--- START ---

(** ** The graph of a plan *)


Lemma deps_fold_other (m : gmap string (list string)) sts x : x ∉ step_ids sts → foldl (λ m s, <[step_id s := depends_on s]> m) m sts !! x = m !! x.
Proof.
  revert m. induction sts as [|s sts IH]; intros m Hx; simpl; [done|].
  apply not_elem_of_cons in Hx as [Hne Hx]. rewrite IH by done. by rewrite lookup_insert_ne.
Qed.
Lemma deps_by_step_lookup sts s : NoDup (step_ids sts) → s ∈ sts → deps_by_step sts !! step_id s = Some (depends_on s).
Proof.
  unfold deps_by_step. generalize (∅ : gmap string (list string)).
  induction sts as [|t sts IH]; intros m Hn Hs; [by apply elem_of_nil in Hs|]. simpl.
  apply NoDup_cons in Hn as [Hn1 Hn2]. apply elem_of_cons in Hs as [->|Hs]; [|by apply IH].
  rewrite deps_fold_other by done. by rewrite lookup_insert_eq.
Qed.
Lemma depends_edge sts x y :
  NoDup (step_ids sts) → dep_edge (deps_by_step sts) x y ↔ depends sts x y.
Proof.
  intros Hn. unfold dep_edge, depends. split.
  - destruct (decide (x ∈ step_ids sts)) as [Hx|Hx].
    + apply list_elem_of_In, in_map_iff in Hx as (s & <- & Hs%list_elem_of_In).
      rewrite deps_by_step_lookup by done. eauto.
    + unfold deps_by_step. rewrite deps_fold_other, lookup_empty by done. by intros ?%elem_of_nil.
  - intros (s & Hs & <- & Hy). by rewrite deps_by_step_lookup.
Qed.

(** What [_validate_step_graph] is meant to check. *)
Definition good_graph (sts : list TaskPlanStep) : Prop :=
  NoDup (step_ids sts) ∧ (∀ s d, s ∈ sts → d ∈ depends_on s → d ∈ step_ids sts) ∧
  ∀ x, ¬ tc (depends sts) x x.

Lemma tc_depends sts x y :
  NoDup (step_ids sts) → tc (dep_edge (deps_by_step sts)) x y ↔ tc (depends sts) x y.
Proof.
  intros Hn. split; induction 1 as [x y H|x y z H _ IH];
    [by apply tc_once, depends_edge|eapply tc_l; [|done]; by apply depends_edge
    |by apply tc_once, depends_edge|eapply tc_l; [|done]; by apply depends_edge].
Qed.
(* ===== verification/TaskLife.v ===== *)
(** The lifecycle repository of tasks ([modules/task/runtime/lifecycle_models.py],
    [lifecycle_repository.py] and [lifecycle_checkpoints.py]): task records and
    their states, checkpoints, and the claims under which one worker at a time
    runs a cycle of a project.  A JSON column holds the value its text encodes.
    An operation is one step here; where the code reads before its transaction
    begins, the reading and the writing part are definitions of their own. *)

From S2P Require Import Prelude PyValue Timestamps PyText Schedule CronTables CronStore.
From Stdlib Require Import Ascii.

Local Open Scope Z_scope.

(** ** Models *)

Inductive TaskLifecycleState : Type := ACTIVE | PAUSED | CANCELLED | DONE | FAILED.
#[export] Instance TaskLifecycleState_eq : EqDecision TaskLifecycleState.
Proof. solve_decision. Defined.

Definition state_value (s : TaskLifecycleState) : string :=
  match s with
  | ACTIVE => "active" | PAUSED => "paused" | CANCELLED => "cancelled" | DONE => "done" | FAILED => "failed"
  end.
Definition ALL_TASK_STATES : list TaskLifecycleState := [ACTIVE; PAUSED; CANCELLED; DONE; FAILED].
Definition _TERMINAL_TASK_STATES : list TaskLifecycleState := [CANCELLED; DONE; FAILED].
Definition _ALLOWED_STATE_TRANSITIONS (s : TaskLifecycleState) : list TaskLifecycleState :=
  match s with
  | ACTIVE => [PAUSED; CANCELLED; DONE; FAILED]
  | PAUSED => [ACTIVE; CANCELLED; DONE; FAILED]
  | CANCELLED | DONE | FAILED => []
  end.
Definition state_in (s : TaskLifecycleState) (l : list TaskLifecycleState) : bool := bool_decide (s ∈ l).

Inductive task_exn : Type :=
| TaskValueError (msg : string)
| TaskKeyError (msg : string)
| TaskIntegrityError (msg : string)
| TaskOperationalError (msg : string)
| TaskPyError (e : py_exn)
| ProjectCycleClaimUnavailable (msg : string)
| StaleProjectCycleClaim (msg : string)
| TaskResumeExpiredError (task_id : string)
| TaskNotImplemented (msg : string)
| TaskCronError (e : cron_exn).

(** Members are passed through: their value is the text that is looked up. *)
Definition _normalize_task_state (value : string) : result task_exn TaskLifecycleState :=
  let normalized := py_lower (py_strip value) in
  match List.filter (λ s, String.eqb normalized (state_value s)) ALL_TASK_STATES with
  | s :: _ => Ok s
  | [] => Raise (TaskValueError ("unknown task state: " +:+ repr_str value))
  end.

(** [json.dumps(dict(metadata or {}), sort_keys=True)] and back *)
Definition _dump_metadata (metadata : dict) : dict :=
  match json_sort (PDict metadata) with PDict d => d | _ => metadata end.

Record TaskLifecycleRecord := {
  k_task_id : string;
  k_cron_job_id : string;
  k_agent_id : option string;
  k_state : TaskLifecycleState;
  k_created_at : string;
  k_updated_at : string;
  k_cancelled_at : option string;
  k_completed_at : option string;
  k_failed_at : option string;
  k_failure_reason : option string;
  k_metadata : dict;
}.
Record CheckpointRow := {
  c_task_id : string;
  c_checkpoint_id : string;
  c_created_at : string;
  c_state : dict;
}.
Record ProjectCycleClaim := {
  cl_task_id : string;
  cl_owner_id : string;
  cl_fence_token : Z;
  cl_expected_checkpoint_id : option string;
  cl_expires_at : string;
}.

(** The tables [scheduled_tasks], [task_checkpoints] and [project_cycle_claims],
    whether the repository's connection was left in a transaction
    ([_conn.in_transaction] between two calls), and how many clock readings and
    identifiers were drawn. *)
Record TaskWorld := {
  tasks : list TaskLifecycleRecord;
  task_checkpoints : list CheckpointRow;
  project_cycle_claims : list ProjectCycleClaim;
  in_transaction : bool;
  task_ticks : nat;
  task_uuids : nat;
}.
Abbreviation TkM A := (M TaskWorld task_exn A).

Definition set_task_rows (f : list TaskLifecycleRecord → list TaskLifecycleRecord) (w : TaskWorld) : TaskWorld :=
  {| tasks := f (tasks w); task_checkpoints := task_checkpoints w;
     project_cycle_claims := project_cycle_claims w; in_transaction := in_transaction w; task_ticks := task_ticks w; task_uuids := task_uuids w |}.
Definition set_checkpoints (f : list CheckpointRow → list CheckpointRow) (w : TaskWorld) : TaskWorld :=
  {| tasks := tasks w; task_checkpoints := f (task_checkpoints w);
     project_cycle_claims := project_cycle_claims w; in_transaction := in_transaction w; task_ticks := task_ticks w; task_uuids := task_uuids w |}.
Definition set_claims (f : list ProjectCycleClaim → list ProjectCycleClaim) (w : TaskWorld) : TaskWorld :=
  {| tasks := tasks w; task_checkpoints := task_checkpoints w;
     project_cycle_claims := f (project_cycle_claims w); in_transaction := in_transaction w; task_ticks := task_ticks w; task_uuids := task_uuids w |}.
Definition set_task_counters (t u : nat) (w : TaskWorld) : TaskWorld :=
  {| tasks := tasks w; task_checkpoints := task_checkpoints w;
     project_cycle_claims := project_cycle_claims w; in_transaction := in_transaction w; task_ticks := t; task_uuids := u |}.

Definition set_in_transaction (b : bool) (w : TaskWorld) : TaskWorld :=
  {| tasks := tasks w; task_checkpoints := task_checkpoints w; project_cycle_claims := project_cycle_claims w;
     in_transaction := b; task_ticks := task_ticks w; task_uuids := task_uuids w |}.

(** [self._conn.commit()] *)
Definition task_commit : TkM () := modify (set_in_transaction false).
(** [with self._conn:] commits, and rolls the tables back when its body raises; a
    transaction that was left open before has written nothing. *)
Definition task_rollback (before after : TaskWorld) : TaskWorld :=
  set_in_transaction false (set_task_counters (task_ticks after) (task_uuids after) before).
Definition task_tx {A} (m : TkM A) : TkM A := transaction task_rollback (a ← m; _ ← task_commit; mret a).

Definition has_task_id (tid : string) (r : TaskLifecycleRecord) : bool := String.eqb (k_task_id r) tid.
Definition has_cron_job (jid : string) (r : TaskLifecycleRecord) : bool := String.eqb (k_cron_job_id r) jid.
Definition task_row (w : TaskWorld) (tid : string) : option TaskLifecycleRecord :=
  head (List.filter (has_task_id tid) (tasks w)).
Definition update_tasks (p : TaskLifecycleRecord → bool) (f : TaskLifecycleRecord → TaskLifecycleRecord) : TkM () :=
  modify (set_task_rows (update_where p f)).

(** [UPDATE scheduled_tasks SET ...], by the columns that change *)
Definition task_with_metadata (metadata : dict) (now : string) (r : TaskLifecycleRecord) : TaskLifecycleRecord :=
  {| k_task_id := k_task_id r; k_cron_job_id := k_cron_job_id r; k_agent_id := k_agent_id r;
     k_state := k_state r; k_created_at := k_created_at r; k_updated_at := now;
     k_cancelled_at := k_cancelled_at r; k_completed_at := k_completed_at r; k_failed_at := k_failed_at r;
     k_failure_reason := k_failure_reason r; k_metadata := metadata |}.
Definition task_with_state (s : TaskLifecycleState) (now : string) (cancelled completed failed reason : option string)
    (r : TaskLifecycleRecord) : TaskLifecycleRecord :=
  {| k_task_id := k_task_id r; k_cron_job_id := k_cron_job_id r; k_agent_id := k_agent_id r;
     k_state := s; k_created_at := k_created_at r; k_updated_at := now;
     k_cancelled_at := cancelled; k_completed_at := completed; k_failed_at := failed;
     k_failure_reason := reason; k_metadata := k_metadata r |}.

--- END ---

# [What you need to do]
Please give back exactly the lines of this listing beginning at the line with "Lemma deps_by_step_lookup sts" and ending with the line with "unfold deps_by_step. generalize", both included, and nothing else.

# [Result below]
Lemma deps_by_step_lookup sts s : NoDup (step_ids sts) → s ∈ sts → deps_by_step sts !! step_id s = Some (depends_on s).
Proof.
  unfold deps_by_step. generalize (∅ : gmap string (list string)).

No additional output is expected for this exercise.